Passive smoking alert for parents

Children regularly exposed to smoking are three times more likely to contract lung cancer in later life than those in non-smoking homes according to new research.

Researchers from the Imperial College told the British Medical Journal that the link between lung cancer and passive smoking was "significant", after studying 123,000 volunteers over 7 years.

Some of the volunteers had never smoked, others had stopped smoking, but all had been exposed to second-hand smoke in their childhoods and over the course of the study, 97 people developed lung cancer and 20 more had related cancers such as cancer of the larynx. In addition, 14 died from chronic obstructive pulmonary disease.

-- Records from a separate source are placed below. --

Definition current_tokens (maxTokens : Z) (v : option cached) : Z :=
  match v with
  | None | Some COther => maxTokens
  | Some (CInt n) => n
  | Some (CString s) => Atoi_value s
  end.

Definition global_Allow (pairKey : string) (g : GlobalRateLimiter) : bool * GlobalRateLimiter :=
  match g_cache g with
  | None => (true, g)
  | Some c =>
      let cacheKey := "ratelimit:" +:+ pairKey in
      match cache_Get cacheKey c with
      | inl _ => (true, g)
      | inr v =>
          let currentTokens := current_tokens (maxTokens g) v in
          if currentTokens <=? 0 then (false, g)
          else
            let ttl := wrap64 (refillRateMs g * Millisecond) in
            (true, mkGlobal (Some (cache_Set cacheKey (CInt (currentTokens - 1)) ttl c)) (maxTokens g) (refillRateMs g))
      end
  end.
End Global.

(** ** Injected faults *)

Record ChaosRule := mkChaos {
  ch_TargetService : string; LatencyDelay : Z; LatencyRatio : float64; ErrorStatus : Z; ErrorRatio : float64; EnablePartition : bool }.

Definition InjectRule (rule : ChaosRule) (m : gmap string ChaosRule) : gmap string ChaosRule := <[ch_TargetService rule := rule]> m.
Definition RemoveRule (targetService : string) (m : gmap string ChaosRule) : gmap string ChaosRule := delete targetService m.

(** The delay in nanoseconds and the status that replaces the answer. *)
Definition Evaluate (rnd1 rnd2 : float64) (targetService : string) (m : gmap string ChaosRule) : Z * option Z :=
  match m !! targetService with
  | None => (0, None)
  | Some rule =>
      if EnablePartition rule then (0, Some 503)
      else
        (if (0 <? LatencyDelay rule) && fltb rnd1 (LatencyRatio rule) then wrap64 (LatencyDelay rule * Millisecond) else 0,
         if (0 <? ErrorStatus rule) && fltb rnd2 (ErrorRatio rule) then Some (ErrorStatus rule) else None)
  end.
(* ===== verification/Core.v ===== *)
(** * The shared library ([core]): access policies, retries, middleware

    [core/rbac.go], [core/pkg/policy/policy.go], [core/pkg/retry/retry.go],
    [core/pkg/middleware/auth.go], [core/pkg/middleware/tenant.go],
    [core/auth.go] and the middleware of [core/middleware.go].

    A handler takes a request and the state of its service to a reply and a
    new state; a middleware takes a handler to a handler.  Signatures of
    tokens are the class [Jwt]. *)

From S2P Require Import Prelude GoStrings GoTime GoFloat.
Local Open Scope string_scope.
Local Open Scope Z_scope.
Local Open Scope list_scope.

(** ** Access policies of users and roles *)

Record PolicyStatement := mkStatement { Effect : string; Actions : list string; Resources : list string }.

Definition matchesAction (actions : list string) (target : string) : bool :=
  existsb (fun a => bool_decide (a = "*") || bool_decide (a = target)) actions.

Definition matchesResource (resources : list string) (target : string) : bool :=
  existsb (fun r => bool_decide (r = "*") || (HasSuffix r "/*" && HasPrefix target (TrimSuffix r "/*")) || bool_decide (r = target)) resources.

Fixpoint evaluate_statements (statements : list PolicyStatement) (action resource : string) (allowed : bool) : bool :=
  match statements with
  | [] => allowed
  | stmt :: statements =>
      if negb (matchesAction (Actions stmt) action) then evaluate_statements statements action resource allowed
      else if negb (matchesResource (Resources stmt) resource) then evaluate_statements statements action resource allowed
      else if bool_decide (Effect stmt = "deny") then false
      else if bool_decide (Effect stmt = "allow") then evaluate_statements statements action resource true
      else evaluate_statements statements action resource allowed
  end.

(** [None]: the nil policy. *)
Definition EvaluatePolicy (policy : option (list PolicyStatement)) (action resource : string) : bool :=
  match policy with
  | None | Some [] => false
  | Some statements => evaluate_statements statements action resource false
  end.

Definition matchScopePattern (pattern target : string) : bool :=
  if HasSuffix pattern ":*" then HasPrefix target (TrimSuffix pattern ":*" +:+ ":") else bool_decide (pattern = target).

Definition DefaultRBACConfig : gmap string (list string) :=
  list_to_map [("admin", ["*"]); ("operator", ["read"; "write"; "publish"; "subscribe"; "deploy"]); ("viewer", ["read"]);
               ("service", ["read"; "write"; "publish"; "subscribe"])].

(** ** Request policies *)

Record PolicyRule := mkPolicyRule {
  p_ID : string; p_Action : string; Methods : list string; p_Path : string; p_Roles : list string;
  p_Headers : gmap string string; RateLimitRPM : Z; RedactFields : list string }.

Definition matchPath (pattern path : string) : bool :=
  if bool_decide (pattern = "*") || bool_decide (pattern = "/*") then true
  else if bool_decide (pattern = path) then true
  else if HasSuffix pattern "/*" then HasPrefix path (TrimSuffix pattern "/*")
  else false.

Section Policy.
Context `{casing : Casing}.

(** The loop breaks out of the inner range only. *)
Definition role_matches (required userRoles : list string) : bool :=
  existsb (fun reqRole => bool_decide (reqRole = "*") || existsb (fun r => EqualFold r reqRole) userRoles) required.

Definition header_matches (reqHeaders : gmap string string) (h : string * string) : bool :=
  let actual := default "" (reqHeaders !! lower h.1) in
  let actual := if bool_decide (actual = "") then default "" (reqHeaders !! h.1) else actual in
  bool_decide (actual = h.2).

Definition rule_applies (method path : string) (headers : gmap string string) (roles : list string) (rule : PolicyRule) : bool :=
  existsb (fun m => bool_decide (m = "*") || EqualFold m method) (Methods rule) &&
  matchPath (p_Path rule) path &&
  match p_Roles rule with [] => true | required => role_matches required roles end &&
  forallb (header_matches headers) (map_to_list (p_Headers rule)).

Record Decision_ := mkDecision { d_action : string; d_redact : list string; d_limit : Z; d_matched : bool }.

Definition EvaluatePolicySchema (method path : string) (headers : gmap string string) (roles : list string) (schema : option (list PolicyRule)) : Decision_ :=
  match schema ≫= List.find (rule_applies method path headers roles) with
  | Some rule => mkDecision (p_Action rule) (RedactFields rule) (RateLimitRPM rule) true
  | None => mkDecision "allow" [] 0 false
  end.
End Policy.

(** ** Retries *)

Record Config := mkConfig {
  MaxAttempts : Z; InitialInterval : Z; MaxInterval : Z; Multiplier : float64; Jitter : bool; IsRetryable : option (string -> bool) }.

Definition DefaultConfig : Config := mkConfig 3 (100 * Millisecond) (2 * Second) (float_of_Z 2) true None.

Definition with_defaults (cfg : Config) : Config :=
  mkConfig (if MaxAttempts cfg <=? 0 then 3 else MaxAttempts cfg)
    (if InitialInterval cfg <=? 0 then 100 * Millisecond else InitialInterval cfg)
    (if MaxInterval cfg <=? 0 then 2 * Second else MaxInterval cfg)
    (if fleb (Multiplier cfg) fzero then float_of_Z 2 else Multiplier cfg) (Jitter cfg) (IsRetryable cfg).

(** [math.Min] for a second argument that is a number. *)
Definition math_Min (x y : float64) : float64 := if fltb y x then y else x.

Definition next_interval (cfg : Config) (interval : Z) : Z :=
  let next := fmul (float_of_Z interval) (Multiplier cfg) in
  if fltb (float_of_Z (MaxInterval cfg)) next then MaxInterval cfg
  else truncate_float (math_Min next (float_of_Z (MaxInterval cfg))).

(** What a call meets: the context's error before an attempt, the outcome of
    the function, the random number, the context's error while waiting. *)
Record Surroundings (T : Type) := mkSur {
  ctx_err : nat -> option string; fn : nat -> string + T; Float64 : nat -> float64; ctx_done : nat -> option string }.
Arguments mkSur {T}. Arguments ctx_err {T}. Arguments fn {T}. Arguments Float64 {T}. Arguments ctx_done {T}.

Definition sleep (cfg : Config) (rnd : float64) (interval : Z) : Z :=
  if Jitter cfg then wrap64 (interval + truncate_float (fmul (fmul rnd (float_of_ratio 25 100)) (float_of_Z interval))) else interval.

(** The attempts from number [attempt] on; the result, the number of calls
    and the waits. *)
Fixpoint try_from {T} (sur : Surroundings T) (cfg : Config) (fuel : nat) (attempt : nat) (interval : Z) : (string + T) * nat * list Z :=
  match fuel with
  | O => (inl "retry limit reached", O, [])
  | S fuel =>
      match ctx_err sur attempt with
      | Some err => (inl err, O, [])
      | None =>
          match fn sur attempt with
          | inr res => (inr res, 1%nat, [])
          | inl err =>
              if Z.of_nat attempt =? MaxAttempts cfg then (inl err, 1%nat, [])
              else if match IsRetryable cfg with Some p => negb (p err) | None => false end then (inl err, 1%nat, [])
              else
                let sleepDur := sleep cfg (Float64 sur attempt) interval in
                match ctx_done sur attempt with
                | Some e => (inl e, 1%nat, [sleepDur])
                | None =>
                    let '(r, n, waits) := try_from sur cfg fuel (S attempt) (next_interval cfg interval) in
                    (r, S n, sleepDur :: waits)
                end
          end
      end
  end.

Definition DoWithData {T} (sur : Surroundings T) (cfg : Config) : (string + T) * nat * list Z :=
  let cfg := with_defaults cfg in
  try_from sur cfg (Z.to_nat (MaxAttempts cfg)) 1 (InitialInterval cfg).

(** ** Requests and handlers *)

Record Claims := mkClaims {
  Username : string; Roles : list string; Scopes : list string; TenantID : string;
  Issuer : string; Subject : string; IssuedAt : Z; ExpiresAt : Z }.

Record Request := mkRequest {
  Method : string; Path : string; Header : string -> string; RemoteAddr : string; Query : string -> string;
  FormValue : string -> string; BasicAuth : option (string * string); Body : string;
  ctx_claims : option Claims; ctx_tenant : option string }.

Definition with_claims (c : Claims) (r : Request) : Request :=
  mkRequest (Method r) (Path r) (Header r) (RemoteAddr r) (Query r) (FormValue r) (BasicAuth r) (Body r) (Some c) (ctx_tenant r).
Definition with_tenant (t : string) (r : Request) : Request :=
  mkRequest (Method r) (Path r) (Header r) (RemoteAddr r) (Query r) (FormValue r) (BasicAuth r) (Body r) (ctx_claims r) (Some t).
Definition with_path (p : string) (r : Request) : Request :=
  mkRequest (Method r) p (Header r) (RemoteAddr r) (Query r) (FormValue r) (BasicAuth r) (Body r) (ctx_claims r) (ctx_tenant r).

(** A reply is an error with its code, or what the service answers. *)
Inductive Content (P : Type) := Error (msg code : string) | Data (p : P).
Arguments Error {P}. Arguments Data {P}.

Record Reply (P : Type) := mkReply { Status : Z; content : Content P }.
Arguments mkReply {P}. Arguments Status {P}. Arguments content {P}.

Definition WriteJSONError {P} (msg code : string) (status : Z) : Reply P := mkReply status (Error msg code).

Definition Handler (P S : Type) : Type := Request -> S -> Reply P * S.

(** [json.NewDecoder(r.Body).Decode], then [Validate]. *)
Definition DecodeAndValidateJSON {P A} (decoded : string + A) (validate : A -> option string) : Reply P + A :=
  match decoded with
  | inl err => inl (mkReply 400 (Error ("Invalid JSON payload: " +:+ err) "ERR_BAD_REQUEST"))
  | inr a => match validate a with
             | Some err => inl (mkReply 400 (Error ("Validation failed: " +:+ err) "ERR_VALIDATION_FAILED"))
             | None => inr a
             end
  end.

(** ** Tokens *)

(** Signing with a secret, or with a private key and its identifier;
    verifying, and reading the header of a token. *)
Class Jwt := {
  sign_HS256 : string -> Claims -> option string;
  sign_RS256 : string -> string -> Claims -> option string;
  (** The signing method and the key id of a token. *)
  token_header : string -> option (string * string);
  (** Verification with a secret or a public key at an instant. *)
  verify : string -> Z -> string -> string + Claims }.

Section Tokens.
Context `{jwt : Jwt}.

(** Numeric dates have whole seconds. *)
Definition NewNumericDate (t : Z) : Z := t / Second.

Definition user_claims (t0 t1 : Z) (username : string) (roles : list string) (tenantID : string) (ttl : Z) : Claims :=
  mkClaims username roles [] tenantID "Pranor" username (NewNumericDate t0) (NewNumericDate (t1 + ttl)).

Definition GenerateUserToken (t0 t1 : Z) (secret username : string) (roles : list string) (tenantID : string) (ttl : Z) : option string :=
  sign_HS256 secret (user_claims t0 t1 username roles tenantID ttl).

Definition GenerateUserTokenRS256 (t0 t1 : Z) (privKey kid username : string) (roles : list string) (tenantID : string) (ttl : Z) : option string :=
  sign_RS256 privKey kid (user_claims t0 t1 username roles tenantID ttl).

Definition GenerateServiceToken (t0 t1 : Z) (secret serviceName : string) : option string :=
  if bool_decide (secret = "") then Some ""
  else sign_HS256 secret (mkClaims serviceName ["service"] ["*"] "" "Pranor" serviceName (NewNumericDate t0) (NewNumericDate (t1 + 365 * Day))).
Definition VerifyAssertion (now : Z) (user challenge : string) (credID authData signature : bytes) (e : WebAuthnEngine) : option string * WebAuthnEngine :=
  match consumeChallenge now challenge e with
  | (false, e) => (Some "invalid or expired WebAuthn challenge", e)
  | (true, e) =>
      match credentials e !! user with
      | None | Some [] => (Some "no credentials registered for user", e)
      | Some creds =>
          match List.find (fun c => bool_decide (ID c = credID)) creds with
          | None => (Some "credential ID not found for user", e)
          | Some cred =>
              let clientDataHash := Sum256 (authData ++ byt challenge) in
              if bool_decide (signature = []) || bool_decide (clientDataHash = []) then (Some "invalid signature verification payload", e)
              else (check_signature cred clientDataHash signature, e)
          end
      end
  end.
End Assertion.

Definition live (now : Z) (kv : string * Z) : Prop := now <= kv.2.
#[global] Instance live_dec now kv : Decision (live now kv).
Proof. unfold live. apply _. Defined.

(** One tick of the cleaning goroutine. *)
Definition cleanup (now : Z) (e : WebAuthnEngine) : WebAuthnEngine := mkEngine (filter (live now) (challenges e)) (credentials e).

End WebAuthn.

(** ** One-time codes *)

Module Totp.
Section Totp.
Context `{crypto : Crypto}.

Definition byte_at (hs : bytes) (i : nat) : Z := of_byte (nth i hs NUL).

(** The code of a counter: four bytes of the MAC, from the place its last
    byte says. *)
Definition otp (secret : string) (counter : Z) : Z :=
  let hs := hmac_sha1 (byt secret) (PutUint64 counter) in
  let offset := Z.to_nat (Z.land (byte_at hs (length hs - 1)) 15) in
  let binCode := Z.lor (Z.lor (Z.lor (Z.shiftl (Z.land (byte_at hs offset) 127) 24) (Z.shiftl (byte_at hs (offset + 1)) 16))
                          (Z.shiftl (byte_at hs (offset + 2)) 8)) (byte_at hs (offset + 3)) in
  binCode mod 1000000.

(** [expected]: what [Sscanf] of the code with %d gives. *)
Definition VerifyTOTP (now : Z) (secret : string) (expected : option Z) : bool :=
  match expected with
  | None => false
  | Some code => existsb (fun i => otp secret (now / Second / 30 + i) =? code) [-1; 0; 1]
  end.
End Totp.
End Totp.

(** ** Versioned encryption keys *)

Module Kms.

Record Kms := mkKms { kmsKeys : gmap string string; latestKMSKeyVersion : string; versionCounter : Z }.

Definition default_secret : string := "default-kms-secret-32-bytes-long!".

Definition initial : Kms := mkKms (<["v1" := default_secret]> (<["v2" := "rotated-kms-secret-32-bytes-long!"]> ∅)) "v2" 2.

(** One tick of the rotation; [newKeyBytes] are zeros where no random bytes
    could be read. *)
Definition rotate (newKeyBytes : bytes) (k : Kms) : Kms :=
  let c := wrap64 (versionCounter k + 1) in
  mkKms (<["v" +:+ FormatInt c := hex newKeyBytes]> (kmsKeys k)) ("v" +:+ FormatInt c) c.

Section Kms.
Context `{crypto : Crypto} `{casing : Casing} (getenv : string -> string).

(** The first 32 bytes of the secret, filled up with zeros. *)
Definition key_bytes (secret : string) : bytes := take 32 (byt secret ++ replicate 32 NUL).

Definition GetKMSKeyForVersion (version : string) (k : Kms) : bytes :=
  let secret := getenv ("PRANOR_KMS_SECRET_" +:+ upper version) in
  key_bytes
    (if negb (bool_decide (secret = "")) then secret
     else match kmsKeys k !! version with
          | Some val => val
          | None => let secret := getenv "PRANOR_KMS_SECRET" in if bool_decide (secret = "") then default_secret else secret
          end).

Definition NonceSize : nat := 12.

(** [nonce]: the random nonce, or the failure to read it. *)
Definition EncryptAES (nonce : option bytes) (plaintext : string) (k : Kms) : option string :=
  let version := getenv "PRANOR_KMS_SECRET_LATEST_VERSION" in
  let version := if bool_decide (version = "") then latestKMSKeyVersion k else version in
  match nonce with
  | None => None
  | Some n => Some (version +:+ ":" +:+ hex (n ++ Seal (GetKMSKeyForVersion version k) n (byt plaintext)))
  end.

Definition decryptWithKey (ciphertext key : bytes) : option string :=
  if (length ciphertext <? NonceSize)%nat then None
  else str <$> Open key (take NonceSize ciphertext) (drop NonceSize ciphertext).

(** The first version that opens the text; the order is that of the map. *)
Fixpoint fallback (ciphertext : bytes) (versions : list string) (k : Kms) : option string :=
  match versions with
  | [] => None
  | v :: vs => match decryptWithKey ciphertext (GetKMSKeyForVersion v k) with
               | Some p => Some p
               | None => fallback ciphertext vs k
               end
  end.
Definition login_succeeded (c : Call) (r : Request) (key : string) (user : User) (s : Server) : reply * Server :=
  let s := SaveUsersToStore c (with_users (<[key := set_attempts 0 None (user_at key s)]> (Users s)) s) in
  match user_token (at_ c 3) (at_ c 4) (u_Username user) (header_tenant r) s with
  | None => (httpError "Token generation failed" 500, s)
  | Some token =>
      let s := SaveSessionsToStore c (put_session token (u_Username user) r (at_ c 5) s) in
      (ok (PLogin token (u_Username user)), EmitAuditEvent "USER_LOGIN" (u_Username user) s)
  end.

Definition login_finish (c : Call) (r : Request) (req : LoginRequest) (key : string) (user : option User) (s : Server) : reply * Server :=
  match user with
  | None => (httpError "Invalid username or password" 401, EmitAuditEvent "LOGIN_FAILED" (l_Username req) s)
  | Some user =>
      if VerifyPassword (l_Password req) (u_Password user) then login_succeeded c r key user s
      else login_failed c r key (l_Username req) s
  end.

Definition HandleLogin (c : Call) : handler := only "POST" (fun r s =>
  validated (decode_login (Body r)) LoginRequest_Validate s (fun req =>
    let key := userKey (header_tenant r) (l_Username req) in
    match login_check c key s with
    | inl rep => (rep, s)
    | inr user => login_finish c r req key user s
    end)).

(** ** OAuth tokens *)

Definition is_json (r : Request) : bool := bool_decide (Header r "Content-Type" = "application/json").

(** The form when the body is not JSON; credentials of the header when there
    is no client. *)
Definition grant_of (r : Request) : GrantRequest :=
  let g := if is_json r then match decode_grant (Body r) with inr g => g | inl _ => mkGrant "" "" "" end
           else mkGrant (FormValue r "client_id") (FormValue r "client_secret") (FormValue r "grant_type") in
  if bool_decide (g_ClientID g = "")
  then match BasicAuth r with Some (username, password) => mkGrant username password (g_GrantType g) | None => g end
  else g.

(** The second decoder reads what the first one has left of the body. *)
Definition refresh_token_of (c : Call) (r : Request) : string :=
  let token := FormValue r "refresh_token" in
  if bool_decide (token = "") && is_json r
  then match decode_field "refresh_token" (rest_of_body c) with inr t => t | inl _ => "" end
  else token.

Definition refresh_grant (c : Call) (r : Request) (s : Server) : reply * Server :=
  let refreshToken := refresh_token_of c r in
  if bool_decide (refreshToken = "") then (mkReply 400 (Error "refresh_token is required" "invalid_request"), s)
  else
    let refuse := (mkReply 401 (Error "refresh token is invalid, expired, or already used" "invalid_grant"), s) in
    match Sessions s !! refreshToken with
    | None => refuse
    | Some session =>
        if s_Revoked session || IsSessionExpired (at_ c 0) session then refuse
        else
          let s := SaveSessionsToStore c (with_sessions (<[refreshToken := revoke_session session]> (Sessions s)) s) in
          let tenantID := Header r "X-Tenant-ID" in
          let access := default "" (GenerateUserToken (at_ c 1) (at_ c 2) jwt_secret (s_Username session) ["user"] tenantID Hour) in
          let refresh := default "" (GenerateUserToken (at_ c 3) (at_ c 4) jwt_secret (s_Username session) ["user"] tenantID (24 * Hour)) in
          let s := SaveSessionsToStore c (put_session refresh (s_Username session) r (at_ c 5) s) in
          (ok (PGrant access refresh), s)
    end.

Definition client_claims (t0 t1 : Z) (clientID : string) : Claims :=
  mkClaims clientID ["client"] ["*"] "" "github.com/vyuvaraj/pranor/auth" clientID (NewNumericDate t0) (NewNumericDate (t1 + Hour)).

Definition HandleToken (c : Call) : handler := only "POST" (fun r s =>
  let g := grant_of r in
  if bool_decide (g_GrantType g = "refresh_token") then refresh_grant c r s
  else if negb (bool_decide (g_GrantType g = "client_credentials")) then (mkReply 400 (Error "" "unsupported_grant_type"), s)
  else if negb (ValidateClient (g_ClientID g) (g_ClientSecret g) Clients) then (mkReply 401 (Error "" "invalid_client"), s)
  else match sign_claims (client_claims (at_ c 0) (at_ c 1) (g_ClientID g)) s with
       | None => (httpError "Token generation failed" 500, s)
       | Some token => (ok (PGrant token token), SaveSessionsToStore c (put_session token (g_ClientID g) r (at_ c 2) s))
       end).

(** ** Reset of passwords *)

(** The key of one of the users that satisfy a condition. *)
Definition find_user (c : Call) (p : User -> bool) (s : Server) : option string :=
  let candidates := (List.filter (fun kv => p kv.2) (map_to_list (Users s))).*1 in
  candidates !! (choice c mod length candidates)%nat.

Definition HandleResetRequest (c : Call) : handler := only "POST" (fun r s =>
  validated (decode_field "email" (Body r)) ResetRequest_Validate s (fun email =>
    match find_user c (fun u => bool_decide (u_Email u = email)) s with
    | None => (ok (PText "Reset link sent if email exists"), s)
    | Some name =>
        let token := "rst-" +:+ FormatInt (at_ c 0) in
        let u := user_at name s in
        (ok (PToken token), SaveUsersToStore c (with_users (<[name := set_reset (u_Password u) token u]> (Users s)) s))
    end)).

Definition HandleResetConfirm (c : Call) : handler := only "POST" (fun r s =>
  validated (decode_confirm (Body r)) ResetConfirm_Validate s (fun req =>
    match find_user c (fun u => negb (bool_decide (u_ResetToken u = "")) && bool_decide (u_ResetToken u = c_Token req)) s with
    | None => (httpError "Invalid or expired token" 400, s)
    | Some name =>
        match HashPassword (random c 0) (c_Password req) with
        | None => (httpError "Internal server error" 500, s)
        | Some hashed =>
            (ok (PText "Password updated successfully"),
             SaveUsersToStore c (with_users (<[name := set_attempts 0 None (set_reset hashed "" (user_at name s))]> (Users s)) s))
        end
    end)).

(** ** Keys of clients *)

Definition hash_key (key : string) : string := hex (Sum256 (byt key)).

Definition HandleKeys (c : Call) : handler := only "POST" (fun r s =>
  decoded_as "Invalid payload" (decode_scopes (Body r)) s (fun '(username, scopes) =>
    let hexKey := hash_key ("key-" +:+ FormatInt (at_ c 0) +:+ "-" +:+ username) in
    let hashedKey := hash_key hexKey in
    let s := SaveAPIKeysToStore c (with_keys (<[hashedKey := mkKey hashedKey username scopes (at_ c 1) false]> (APIKeys s)) s) in
    (mkReply 201 (Data (PKey hexKey username scopes)), EmitAuditEvent "API_KEY_ISSUE" username s))).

Health charity Cancer Research UK said the study raised a "terrifying spectre" for smoking parents.

Professor Robert West, Cancer Research UK's director of tobacco studies, said society's attitude towards passive smoking "has to change".

"As a society we recognise that non-smokers need to be protected from carcinogens when at work but we are not doing enough to protect the most vulnerable non-smokers of all - children," he said.

Amanda Sandford, research manager for Action on Smoking and Health (ASH), called for a smoking ban in all public places.

She added: "The best thing parents can do for the health of themselves and their children is to stop smoking."

However, Simon Clark, director of the smokers' lobby group Forest, said: "The effects of passive smoking are notoriously difficult to measure. Most studies are based on imprecise recall and anecdotal evidence concerning the exact amount of exposure to environmental tobacco smoke.

"Yet this report, like so many, adopts a preposterous pretence of precise measurement which immediately arouses suspicion.

"To isolate the effect of environmental tobacco smoke on lung cancer cases would require an examination of all possible alternative causes. Unfortunately it is just another example of anti-smoking hysteria, a further attempt to demonise smokers for their habit."

Researchers from the study said, "Environmental tobacco smoke exposure during childhood showed an association with lung cancer, particularly among those who had never smoked."

The team concluded that the study reinforced past research about the cancerous effects of passive smoking.